▶ [Stored data entries]:
------------------------------------
(* ===== verification/A2ARuntime.v ===== *)
(** The agent-to-agent runtime ([modules/a2a/runtime.py]) over the in-memory
    state store ([storage/memory.py]) and the agent registry ([registry.py]).
    Each store operation and each region under the runtime's lock is one atomic
    step; handlers run outside the lock.  A call or a job in flight is a thread
    with a program point, and the machine interleaves the threads with new
    requests, status queries, cancellations and recovery.  This store always
    returns a record from [reserve_idempotency] and never raises a write error,
    so the branches of the runtime for those cases do not occur; an error of
    the audit store is swallowed by the runtime. *)

From S2P Require Import Prelude PyValue Timestamps A2AModels.
From Stdlib Require Import Ascii.

(** ** Insertion-ordered dictionaries with string keys *)

Fixpoint aget {A} (k : string) (l : list (string * A)) : option A :=
  match l with
  | [] => None
  | (k', v) :: l' => if String.eqb k k' then Some v else aget k l'
  end.
Fixpoint aset {A} (k : string) (v : A) (l : list (string * A)) : list (string * A) :=
  match l with
  | [] => [(k, v)]
  | (k', v') :: l' => if String.eqb k k' then (k', v) :: l' else (k', v') :: aset k v l'
  end.

(** ** State *)

(** The stores, the registry's handler tables, the runtime's [_futures] and
    [_cancel_events] tables, the state of every cancellation event (an event
    outlives its entry in the table), the records handed to the audit store,
    the clock readings and identifiers drawn. *)
Record A2A := {
  idem : gmap (string * string) IdempotencyRecord;
  jobs : list (string * JobRecord);
  agents : list (string * AgentDescriptor);
  handlers : gset string;
  job_handlers : gset string;
  futures : gset string;
  cancel_events : gset string;
  event_set : gset string;
  audits : list AuditRecord;
  a_ticks : nat;
  a_drawn : nat;
}.
Abbreviation AM A := (M A2A a2a_exn A).

Definition set_idem (f : gmap (string * string) IdempotencyRecord → gmap (string * string) IdempotencyRecord)
    (w : A2A) : A2A :=
  {| idem := f (idem w); jobs := jobs w; agents := agents w; handlers := handlers w;
     job_handlers := job_handlers w; futures := futures w; cancel_events := cancel_events w;
     event_set := event_set w; audits := audits w; a_ticks := a_ticks w; a_drawn := a_drawn w |}.
Definition set_jobs (f : list (string * JobRecord) → list (string * JobRecord)) (w : A2A) : A2A :=
  {| idem := idem w; jobs := f (jobs w); agents := agents w; handlers := handlers w;
     job_handlers := job_handlers w; futures := futures w; cancel_events := cancel_events w;
     event_set := event_set w; audits := audits w; a_ticks := a_ticks w; a_drawn := a_drawn w |}.
Definition set_registry (ag : list (string * AgentDescriptor)) (h jh : gset string) (w : A2A) : A2A :=
  {| idem := idem w; jobs := jobs w; agents := ag; handlers := h;
     job_handlers := jh; futures := futures w; cancel_events := cancel_events w;
     event_set := event_set w; audits := audits w; a_ticks := a_ticks w; a_drawn := a_drawn w |}.
Definition set_live (fu ce es : gset string) (w : A2A) : A2A :=
  {| idem := idem w; jobs := jobs w; agents := agents w; handlers := handlers w;
     job_handlers := job_handlers w; futures := fu; cancel_events := ce;
     event_set := es; audits := audits w; a_ticks := a_ticks w; a_drawn := a_drawn w |}.
Definition add_audit (r : AuditRecord) (w : A2A) : A2A :=
  {| idem := idem w; jobs := jobs w; agents := agents w; handlers := handlers w;
     job_handlers := job_handlers w; futures := futures w; cancel_events := cancel_events w;
     event_set := event_set w; audits := audits w ++ [r]; a_ticks := a_ticks w;
     a_drawn := a_drawn w |}.
Definition set_counters (t d : nat) (w : A2A) : A2A :=
  {| idem := idem w; jobs := jobs w; agents := agents w; handlers := handlers w;
     job_handlers := job_handlers w; futures := futures w; cancel_events := cancel_events w;
     event_set := event_set w; audits := audits w; a_ticks := t; a_drawn := d |}.

(** The runtime's settings and collaborators.  [put_bytes] is the artifact
    store, when there is one: the reference of the stored bytes, or the error
    of the write. *)
Record A2AConfig := {
  policy : PolicyEngine;
  max_inline_bytes : Z;
  recovery_stale_heartbeat_sec : Z;
  put_bytes : option (string → string → result string string);
}.

(** What a handler does: it returns a result, raises an [A2AError], or raises
    another exception with the given text. *)
Inductive handler_outcome : Type :=
| HReturn (result : dict)
| HA2AError (code message : string) (details : dict)
| HException (text : string).

(** [_job_patch]: the fields a patch replaces. *)
Record JobPatch := {
  jp_state : string;
  jp_current_step : string;
  jp_progress : option pyval;
  jp_result_inline : option (option dict);
  jp_result_ref : option (option string);
  jp_error : option (option dict);
  jp_stamp : string;
}.

Definition apply_patch (p : JobPatch) (j : JobRecord) : JobRecord :=
  {| j_task_id := j_task_id j; j_trace_id := j_trace_id j;
     j_idempotency_key := j_idempotency_key j; j_agent_id := j_agent_id j;
     j_method := j_method j; j_state := jp_state p; j_current_step := jp_current_step p;
     j_progress := default (j_progress j) (jp_progress p);
     j_result_inline := default (j_result_inline j) (jp_result_inline p);
     j_result_ref := default (j_result_ref j) (jp_result_ref p);
     j_error := default (j_error j) (jp_error p); j_owner_agent_id := j_owner_agent_id j;
     j_idempotency_scope := j_idempotency_scope j; j_created_at := j_created_at j;
     j_updated_at := jp_stamp p; j_heartbeat_at := jp_stamp p |}.

Definition simple_patch (state step : string) (error : dict) (stamp : string) : JobPatch :=
  {| jp_state := state; jp_current_step := step; jp_progress := None; jp_result_inline := None;
     jp_result_ref := None; jp_error := Some (Some error); jp_stamp := stamp |}.

Section Runtime.
Context {Env : PyEnv} {Uuid : UuidSyntax}.
Variable cfg : A2AConfig.

Definition a_now : AM Z := λ w, (set_counters (S (a_ticks w)) (a_drawn w) w, Ok (py_clock (a_ticks w))).
Definition iso_now : AM string := t ← a_now; mret (isoformat t).
Definition new_uuid : AM string := λ w,
  (set_counters (a_ticks w) (S (a_drawn w)) w, Ok (py_uuid4 (a_drawn w))).
(* ===== verification/A2AJobs.v ===== *)
(** Jobs of the agent-to-agent runtime and their receipts: every job has the
    one receipt under its scope and key, which names it and shows its state, and
    a terminal job never changes, over any interleaving of requests. *)

From S2P Require Import Prelude PyValue Timestamps PolicyModels PolicyStore Demo A2AModels A2ARuntime A2AOnce.

#[local] Arguments isoformat : simpl never.
#[local] Arguments envelope_to_dict : simpl never.
#[local] Arguments job_to_dict : simpl never.

(** ** Jobs and their receipts *)

Section Jobs.
Context {Env : PyEnv} {Uuid : UuidSyntax}.
Variable cfg : A2AConfig.
Hypothesis Huuid : uuids_distinct.

(** The status a receipt has when its job is in state [s]. *)
Definition receipt_status (s : string) : string :=
  if str_in s A2A_TERMINAL_JOB_STATES then s else A2A_IDEMPOTENCY_STATUS_IN_PROGRESS.

(** The receipt under the job's scope and key names the job and has its
    state. *)
Definition receipt_agrees (w : A2A) (task : string) (j : JobRecord) : Prop :=
  ∃ r, idem w !! (job_scope j, j_idempotency_key j) = Some r ∧ i_task_id r = Some task ∧
    i_status r = receipt_status (j_state j).

(** A job is labelled by its own id, which was drawn; it runs under a job
    scope; its receipt agrees with it. *)
Record job_ok (w : A2A) (task : string) (j : JobRecord) : Prop := {
  jo_label : j_task_id j = task;
  jo_drawn : ∃ i, i < a_drawn w ∧ task = py_uuid4 i;
  jo_scope : String.prefix "job.start:" (job_scope j) = true;
  jo_agrees : receipt_agrees w task j;
}.
Record store_wf (w : A2A) : Prop := {
  sw_keys : NoDup (map fst (jobs w));
  sw_jobs : ∀ task j, aget task (jobs w) = Some j → job_ok w task j;
}.

(** A call's receipt that is no longer in progress. *)
Definition settled_call (w : A2A) (scope key : string) (r : IdempotencyRecord) : Prop :=
  String.prefix "call:" scope = true ∧ idem w !! (scope, key) = Some r ∧
  i_status r ≠ A2A_IDEMPOTENCY_STATUS_IN_PROGRESS.

(** A world that follows from a well-formed one: jobs are never deleted and
    keep their identity, a terminal one does not change, and neither does the
    settled receipt of a call. *)
Record evolves (w w' : A2A) : Prop := {
  ev_wf : store_wf w';
  ev_drawn : a_drawn w ≤ a_drawn w';
  ev_jobs : ∀ task j, aget task (jobs w) = Some j →
    ∃ j', aget task (jobs w') = Some j' ∧ (job_is_terminal j = true → j' = j) ∧
      job_scope j' = job_scope j ∧ j_idempotency_key j' = j_idempotency_key j;
  ev_calls : ∀ scope key r, settled_call w scope key r → settled_call w' scope key r;
}.

Lemma call_not_job scope :
  String.prefix "call:" scope = true → String.prefix "job.start:" scope = true → False.
Proof. destruct scope as [|c s]; simpl; [done|]. repeat case_match; congruence. Qed.

(** A receipt written under a job's scope leaves the calls' receipts alone. *)
Lemma settled_call_insert w w' scope key job_sc job_key r r' :
  idem w' = <[(job_sc, job_key) := r']> (idem w) →
  String.prefix "job.start:" job_sc = true →
  settled_call w scope key r → settled_call w' scope key r.
Proof.
  intros Hi Hj (Hp & Hr & Hs). split; [done|]. rewrite Hi, lookup_insert_ne; [done|].
  intros [= -> _]. by eapply call_not_job.
Qed.

Lemma evolves_trans w1 w2 w3 : evolves w1 w2 → evolves w2 w3 → evolves w1 w3.
Proof.
  intros [W1 D1 J1 C1] [W2 D2 J2 C2]. split; [done|lia| |auto].
  intros task j Hj. destruct (J1 _ _ Hj) as (j2 & Hj2 & T2 & S2 & K2).
  destruct (J2 _ _ Hj2) as (j3 & Hj3 & T3 & S3 & K3). exists j3.
  split_and!; [done| |congruence|congruence].
  intros Ht. assert (j2 = j) as -> by auto. auto.
Qed.

(** Only the receipts that belong to no job may differ. *)
Lemma evolves_frame w w' :
  store_wf w → jobs w' = jobs w → a_drawn w ≤ a_drawn w' →
  (∀ task j, aget task (jobs w) = Some j →
     idem w' !! (job_scope j, j_idempotency_key j) = idem w !! (job_scope j, j_idempotency_key j)) →
  (∀ scope key r, settled_call w scope key r → idem w' !! (scope, key) = idem w !! (scope, key)) →
  evolves w w'.
Proof.
  intros [Hk Hw] Hj Hd Hi Hc. split; [split; rewrite Hj|done| |]; [done| | |].
  - intros task j Ht. destruct (Hw _ _ Ht) as [L (i & ? & ?) S (r & Hr & Hr')].
    split; [done|exists i; split; [lia|done]|done|]. exists r. by rewrite (Hi _ _ Ht).
  - intros task j Ht. exists j. rewrite Hj. auto.
  - intros scope key r Hr. pose proof (Hc _ _ _ Hr) as E. destruct Hr as (? & Er & ?).
    split; [done|]. by rewrite E.
Qed.

Lemma evolves_same w w' :
  store_wf w → jobs w' = jobs w → idem w' = idem w → a_drawn w ≤ a_drawn w' → evolves w w'.
Proof. intros ???? . apply evolves_frame; [done..| |]; intros; congruence. Qed.

Lemma evolves_refl w : store_wf w → evolves w w.
Proof. intros. by apply evolves_same. Qed.

(** Two jobs under one scope and key are the same. *)
Lemma job_of_key w t1 t2 j1 j2 :
  store_wf w → aget t1 (jobs w) = Some j1 → aget t2 (jobs w) = Some j2 →
  job_scope j1 = job_scope j2 → j_idempotency_key j1 = j_idempotency_key j2 → t1 = t2.
Proof.
  intros [_ Hw] H1 H2 Hs Hk. destruct (Hw _ _ H1) as [_ _ _ (r1 & E1 & T1 & _)].
  destruct (Hw _ _ H2) as [_ _ _ (r2 & E2 & T2 & _)]. rewrite Hs, Hk, E2 in E1. congruence.
Qed.

(** An active job moves to another state together with its receipt. *)
Lemma evolves_settle w w' task j j' r :
  store_wf w → aget task (jobs w) = Some j → job_is_terminal j = false →
  jobs w' = aset task j' (jobs w) →
  idem w' = <[(job_scope j, j_idempotency_key j) := r]> (idem w) →
  a_drawn w ≤ a_drawn w' →
  j_task_id j' = j_task_id j → job_scope j' = job_scope j →
  j_idempotency_key j' = j_idempotency_key j →
  i_task_id r = Some task → i_status r = receipt_status (j_state j') →
  evolves w w'.
Proof.
  intros Hw Hj Hact Hjobs Hidem Hd Hl Hs Hk Ht Hst. pose proof Hw as [Hnd Hok].
  split; [split; rewrite Hjobs|done| |intros ???; eapply settled_call_insert; [done|exact (jo_scope _ _ _ (Hok _ _ Hj))]].
  - by rewrite aset_keys, Hj.
  - intros t2 j2 H2. rewrite aget_aset in H2. destruct (String.eqb_spec t2 task) as [->|Hne].
    + simplify_eq. destruct (Hok _ _ Hj) as [L (i & ? & ?) S _].
      split; [congruence|exists i; split; [lia|done]|by rewrite Hs|].
      exists r. by rewrite Hidem, Hs, Hk, lookup_insert_eq.
    + destruct (Hok _ _ H2) as [L (i & ? & ?) S (r2 & Hr2 & Hr2')].
      split; [done|exists i; split; [lia|done]|done|]. exists r2. split; [|done].
      rewrite Hidem, lookup_insert_ne; [done|]. intros [= E1 E2].
      apply Hne. symmetry. by eapply job_of_key.
  - intros t2 j2 H2. rewrite Hjobs, aget_aset. destruct (String.eqb_spec t2 task) as [->|Hne].
    + rewrite Hj in H2. simplify_eq. exists j'. split; [done|]. split; [congruence|done].
    + exists j2. auto.
Qed.
(* ===== verification/IsoText.v ===== *)
(** Reading back the text of a UTC instant: a reader of the format
    [isoformat] writes, and the proof that it inverts [isoformat] on the whole
    range of [datetime].  It instantiates [datetime.fromisoformat] in concrete
    environments; general statements only assume [iso_reads_back]. *)

From S2P Require Import Prelude PyValue Timestamps PyText.
From Stdlib Require Import Ascii.

Local Open Scope Z_scope.

(** A decimal field of width [w] and the text after it. *)
Fixpoint read_digits (w : nat) (acc : Z) (s : string) : option (Z * string) :=
  match w, s with
  | O, _ => Some (acc, s)
  | S w', String c s' => if is_digit c then read_digits w' (10 * acc + digit_val c) s' else None
  | S _, EmptyString => None
  end.
Definition read_char (c : ascii) (s : string) : option string :=
  match s with String d s' => if Ascii.eqb d c then Some s' else None | EmptyString => None end.

(** A field and the separator after it. *)
Definition read_field (w : nat) (sep : ascii) (s : string) : option (Z * string) :=
  match read_digits w 0 s with
  | Some (n, s') => match read_char sep s' with Some s'' => Some (n, s'') | None => None end
  | None => None
  end.

Definition days_before_month (leap : bool) (m : Z) : Z :=
  foldr Z.add 0 (take (Z.to_nat (m - 1)) (month_lengths leap)).

(** [YYYY-MM-DDTHH:MM:SS[.ffffff]+00:00] *)
Definition read_iso (s : string) : option Z :=
  '(y, s) ← read_field 4 "-"%char s;
  '(m, s) ← read_field 2 "-"%char s;
  '(d, s) ← read_field 2 "T"%char s;
  '(hh, s) ← read_field 2 ":"%char s;
  '(mi, s) ← read_field 2 ":"%char s;
  '(ss, s) ← read_digits 2 0 s;
  '(us, s) ← match read_char "."%char s with
             | Some s' => read_digits 6 0 s'
             | None => Some (0, s)
             end;
  if String.eqb s "+00:00" then
    Some ((days_before_year y + days_before_month (is_leap y) m + d - 1) * us_per_day
          + (hh * 3600 + mi * 60 + ss) * 1000000 + us)
  else None.

(** The law of [datetime.fromisoformat] that the scheduling code relies on. *)
Definition iso_reads_back `{PyEnv} : Prop :=
  ∀ t, instant_ok t → py_fromisoformat (isoformat t) = Some (t, Some 0).

Lemma digit_char_read d :
  0 ≤ d < 10 → is_digit (digit_char d) = true ∧ digit_val (digit_char d) = d.
Proof.
  intros Hd. assert (d ∈ [0; 1; 2; 3; 4; 5; 6; 7; 8; 9]) as Hin by (rewrite !elem_of_cons; lia).
  repeat (apply elem_of_cons in Hin as [->|Hin]; [by split|]). by apply elem_of_nil in Hin.
Qed.

Lemma read_digits_app w n acc s :
  0 ≤ n < 10 ^ Z.of_nat w →
  read_digits w acc (digits w n +:+ s) = Some (acc * 10 ^ Z.of_nat w + n, s).
Proof.
  revert n acc. induction w as [|w IH]; intros n acc Hn.
  { change (10 ^ Z.of_nat 0) with 1 in *. simpl. do 2 f_equal. lia. }
  rewrite Nat2Z.inj_succ, Z.pow_succ_r in * by lia.
  assert (0 < 10 ^ Z.of_nat w) as Hk by lia.
  change (digits (S w) n +:+ s) with
    (String (digit_char (n / 10 ^ Z.of_nat w)) (digits w (n mod 10 ^ Z.of_nat w) +:+ s)).
  cbn [read_digits].
  destruct (digit_char_read (n / 10 ^ Z.of_nat w)) as [-> ->];
    [split; [apply Z.div_pos; lia|apply Z.div_lt_upper_bound; lia]|].
  rewrite IH by (apply Z.mod_pos_bound; lia). do 2 f_equal.
  rewrite (Z_div_mod_eq_full n (10 ^ Z.of_nat w)) at 3. lia.
Qed.

Lemma read_field_app w n sep s :
  0 ≤ n < 10 ^ Z.of_nat w →
  read_field w sep (digits w n +:+ String sep "" +:+ s) = Some (n, s).
Proof.
  intros Hn. unfold read_field. rewrite read_digits_app by done. simpl.
  by rewrite Ascii.eqb_refl.
Qed.

Lemma month_scan_inv m doy lens :
  0 ≤ doy →
  doy = foldr Z.add 0 (take (Z.to_nat ((month_scan m doy lens).1 - m)) lens)
        + (month_scan m doy lens).2 - 1.
Proof.
  revert m doy. induction lens as [|len lens IH]; intros m doy Hd; simpl.
  { rewrite take_nil. simpl. lia. }
  destruct (Z.ltb_spec doy len); simpl.
  - rewrite Z.sub_diag. simpl. lia.
  - pose proof (month_scan_ge (m + 1) (doy - len) lens) as Hge.
    specialize (IH (m + 1) (doy - len) ltac:(lia)).
    replace (Z.to_nat ((month_scan (m + 1) (doy - len) lens).1 - m))
      with (S (Z.to_nat ((month_scan (m + 1) (doy - len) lens).1 - (m + 1)))) by lia.
    simpl. lia.
Qed.

Lemma month_scan_le m doy lens : (month_scan m doy lens).1 ≤ m + Z.of_nat (length lens).
Proof.
  revert m doy. induction lens as [|len lens IH]; intros m doy; simpl; [lia|].
  destruct (doy <? len); simpl; [lia|]. specialize (IH (m + 1) (doy - len)). lia.
Qed.

Lemma days_before_month_day (leap : bool) doy :
  0 ≤ doy → days_before_month leap (month_day leap doy).1 + (month_day leap doy).2 - 1 = doy.
Proof.
  intros H. unfold days_before_month, month_day.
  pose proof (month_scan_inv 1 doy (removelast (month_lengths leap)) H) as E.
  pose proof (month_scan_le 1 doy (removelast (month_lengths leap))) as L.
  pose proof (month_scan_ge 1 doy (removelast (month_lengths leap))) as G.
  set (p := month_scan 1 doy (removelast (month_lengths leap))) in *.
  change (length (removelast (month_lengths leap))) with 11%nat in L.
  replace (take (Z.to_nat (p.1 - 1)) (month_lengths leap))
    with (take (Z.to_nat (p.1 - 1)) (removelast (month_lengths leap))); [lia|].
  change (month_lengths leap) with (removelast (month_lengths leap) ++ [31]).
  rewrite take_app_le; [done|]. change (length (removelast _)) with 11%nat. lia.
Qed.

(** The date fields of a day in range. *)
Lemma date_fields n :
  0 ≤ n < 3652059 →
  let y := year_of_day n in let md := month_day (is_leap y) (n - days_before_year y) in
  0 ≤ y < 10 ^ Z.of_nat 4 ∧ 0 ≤ md.1 < 10 ^ Z.of_nat 2 ∧ 0 ≤ md.2 < 10 ^ Z.of_nat 2 ∧
  days_before_year y + days_before_month (is_leap y) md.1 + md.2 - 1 = n.
Proof.
  intros H. cbv zeta. pose proof (year_of_day_bounds n H). pose proof (year_of_day_spec n).
  pose proof (month_day_bounds (is_leap (year_of_day n)) (n - days_before_year (year_of_day n))
    ltac:(rewrite <-year_length; lia)) as [Hm Hd].
  pose proof (days_before_month_day (is_leap (year_of_day n)) (n - days_before_year (year_of_day n))
    ltac:(lia)).
  change (10 ^ Z.of_nat 4) with 10000. change (10 ^ Z.of_nat 2) with 100. lia.
Qed.

Lemma time_fields r :
  0 ≤ r < us_per_day →
  0 ≤ r / 1000000 / 3600 < 10 ^ Z.of_nat 2 ∧ 0 ≤ r / 1000000 mod 3600 / 60 < 10 ^ Z.of_nat 2 ∧
  0 ≤ r / 1000000 mod 3600 mod 60 < 10 ^ Z.of_nat 2 ∧
  (r / 1000000 / 3600 * 3600 + r / 1000000 mod 3600 / 60 * 60 + r / 1000000 mod 3600 mod 60)
    * 1000000 + r mod 1000000 = r.
Proof.
  intros H. unfold us_per_day in H. change (10 ^ Z.of_nat 2) with 100.
  Z.to_euclidean_division_equations; lia.
Qed.

(** [fromisoformat(isoformat(t)) = t] *)
Lemma read_iso_isoformat t : instant_ok t → read_iso (isoformat t) = Some t.
Proof.
  intros Ht. unfold instant_ok, max_instant in Ht. assert (0 < us_per_day) as Hd by done.
  assert (0 ≤ t / us_per_day < 3652059) as HT by (split;
    [apply Z.div_pos|apply Z.div_lt_upper_bound]; lia).
  destruct (date_fields _ HT) as (Hy & Hm & Hday & Edate).
  destruct (time_fields (t mod us_per_day) (Z.mod_pos_bound _ _ Hd)) as (Hh & Hmi & Hs & Etime).
  pose proof (Z.mod_pos_bound (t mod us_per_day) 1000000 ltac:(lia)) as Hus.
  unfold isoformat, read_iso. cbv zeta in *.
  change "-" with (String "-"%char ""). change "T" with (String "T"%char "").
  change ":" with (String ":"%char "").
  rewrite read_field_app by done. cbn [mbind option_bind].
  rewrite read_field_app by done. cbn [mbind option_bind].
  rewrite read_field_app by done. cbn [mbind option_bind].
  rewrite read_field_app by done. cbn [mbind option_bind].
  rewrite read_field_app by done. cbn [mbind option_bind].
  rewrite read_digits_app by done. cbn [mbind option_bind].
  rewrite !Z.mul_0_l, !Z.add_0_l. rewrite Edate.
  destruct (Z.eqb_spec (t mod us_per_day mod 1000000) 0) as [E0|E0].
  - change (read_char "."%char ("" +:+ "+00:00")) with (@None string).
    cbn [mbind option_bind]. change (String.eqb ("" +:+ "+00:00") "+00:00") with true.
    cbv match. f_equal. pose proof (Z_div_mod_eq_full t us_per_day). lia.
  - rewrite str_app_assoc.
    change (read_char "."%char ("." +:+ ?x)) with (Some x). cbv match.
    rewrite read_digits_app by done. cbn [mbind option_bind]. rewrite String.eqb_refl.
    f_equal. pose proof (Z_div_mod_eq_full t us_per_day). lia.
Qed.

(** ** The characters of a timestamp *)

Definition iso_char (c : ascii) : bool := is_digit c || str_mem c "-T:.+".

Lemma digits_all w n : 0 ≤ n < 10 ^ Z.of_nat w → str_all iso_char (digits w n) = true.
Proof.
  revert n. induction w as [|w IH]; intros n Hn; [done|].
  rewrite Nat2Z.inj_succ, Z.pow_succ_r in * by lia.
  assert (0 < 10 ^ Z.of_nat w) as Hk by lia. cbn [digits str_all]. unfold iso_char at 1.
  rewrite (proj1 (digit_char_read (n / 10 ^ Z.of_nat w)
    ltac:(split; [apply Z.div_pos; lia|apply Z.div_lt_upper_bound; lia]))).
  apply IH, Z.mod_pos_bound. lia.
Qed.

Lemma isoformat_chars t : instant_ok t → str_all iso_char (isoformat t) = true.
Proof.
  intros Ht. unfold instant_ok, max_instant in Ht. assert (0 < us_per_day) as Hd by done.
  assert (0 ≤ t / us_per_day < 3652059) as HT by (split;
    [apply Z.div_pos|apply Z.div_lt_upper_bound]; lia).
  destruct (date_fields _ HT) as (Hy & Hm & Hday & _).
  destruct (time_fields (t mod us_per_day) (Z.mod_pos_bound _ _ Hd)) as (Hh & Hmi & Hs & _).
  pose proof (Z.mod_pos_bound (t mod us_per_day) 1000000 ltac:(lia)) as Hus.
  unfold isoformat. cbv zeta in *. rewrite !str_all_app, !digits_all by done.
  change (str_all iso_char "-") with true. change (str_all iso_char "T") with true.
  change (str_all iso_char ":") with true. change (str_all iso_char "+00:00") with true.
  case_match; [done|]. rewrite str_all_app, digits_all by done. done.
Qed.

Lemma isoformat_strip t : instant_ok t → py_strip (isoformat t) = isoformat t.
Proof.
  intros Ht. apply strip_no_space. eapply str_all_impl; [|by apply isoformat_chars].
  intros c. destruct c as [[] [] [] [] [] [] [] []]; by vm_compute.
Qed.
Lemma isoformat_no_Z t rep : instant_ok t → py_replace "Z"%char rep (isoformat t) = isoformat t.
Proof.
  intros Ht. apply replace_absent. eapply str_all_impl; [|by apply isoformat_chars].
  intros c. destruct c as [[] [] [] [] [] [] [] []]; by vm_compute.
Qed.
Lemma isoformat_truthy t : truthy (isoformat t) = true.
Proof. done. Qed.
------------------------------------
▶ [Exercise directions]:
What you return must be an exact retyping of the lines above starting at the line with "split; [split; rewrite Hjobs|done|" and ending at the line with "match read_digits w 0 s with", and nothing besides.

▶ [Solution to the exercise]:
  split; [split; rewrite Hjobs|done| |intros ???; eapply settled_call_insert; [done|exact (jo_scope _ _ _ (Hok _ _ Hj))]].
  - by rewrite aset_keys, Hj.
  - intros t2 j2 H2. rewrite aget_aset in H2. destruct (String.eqb_spec t2 task) as [->|Hne].
    + simplify_eq. destruct (Hok _ _ Hj) as [L (i & ? & ?) S _].
      split; [congruence|exists i; split; [lia|done]|by rewrite Hs|].
      exists r. by rewrite Hidem, Hs, Hk, lookup_insert_eq.
    + destruct (Hok _ _ H2) as [L (i & ? & ?) S (r2 & Hr2 & Hr2')].
      split; [done|exists i; split; [lia|done]|done|]. exists r2. split; [|done].
      rewrite Hidem, lookup_insert_ne; [done|]. intros [= E1 E2].
      apply Hne. symmetry. by eapply job_of_key.
  - intros t2 j2 H2. rewrite Hjobs, aget_aset. destruct (String.eqb_spec t2 task) as [->|Hne].
    + rewrite Hj in H2. simplify_eq. exists j'. split; [done|]. split; [congruence|done].
    + exists j2. auto.
Qed.
(* ===== verification/IsoText.v ===== *)
(** Reading back the text of a UTC instant: a reader of the format
    [isoformat] writes, and the proof that it inverts [isoformat] on the whole
    range of [datetime].  It instantiates [datetime.fromisoformat] in concrete
    environments; general statements only assume [iso_reads_back]. *)

From S2P Require Import Prelude PyValue Timestamps PyText.
From Stdlib Require Import Ascii.

Local Open Scope Z_scope.

(** A decimal field of width [w] and the text after it. *)
Fixpoint read_digits (w : nat) (acc : Z) (s : string) : option (Z * string) :=
  match w, s with
  | O, _ => Some (acc, s)
  | S w', String c s' => if is_digit c then read_digits w' (10 * acc + digit_val c) s' else None
  | S _, EmptyString => None
  end.
Definition read_char (c : ascii) (s : string) : option string :=
  match s with String d s' => if Ascii.eqb d c then Some s' else None | EmptyString => None end.

(** A field and the separator after it. *)
Definition read_field (w : nat) (sep : ascii) (s : string) : option (Z * string) :=
  match read_digits w 0 s with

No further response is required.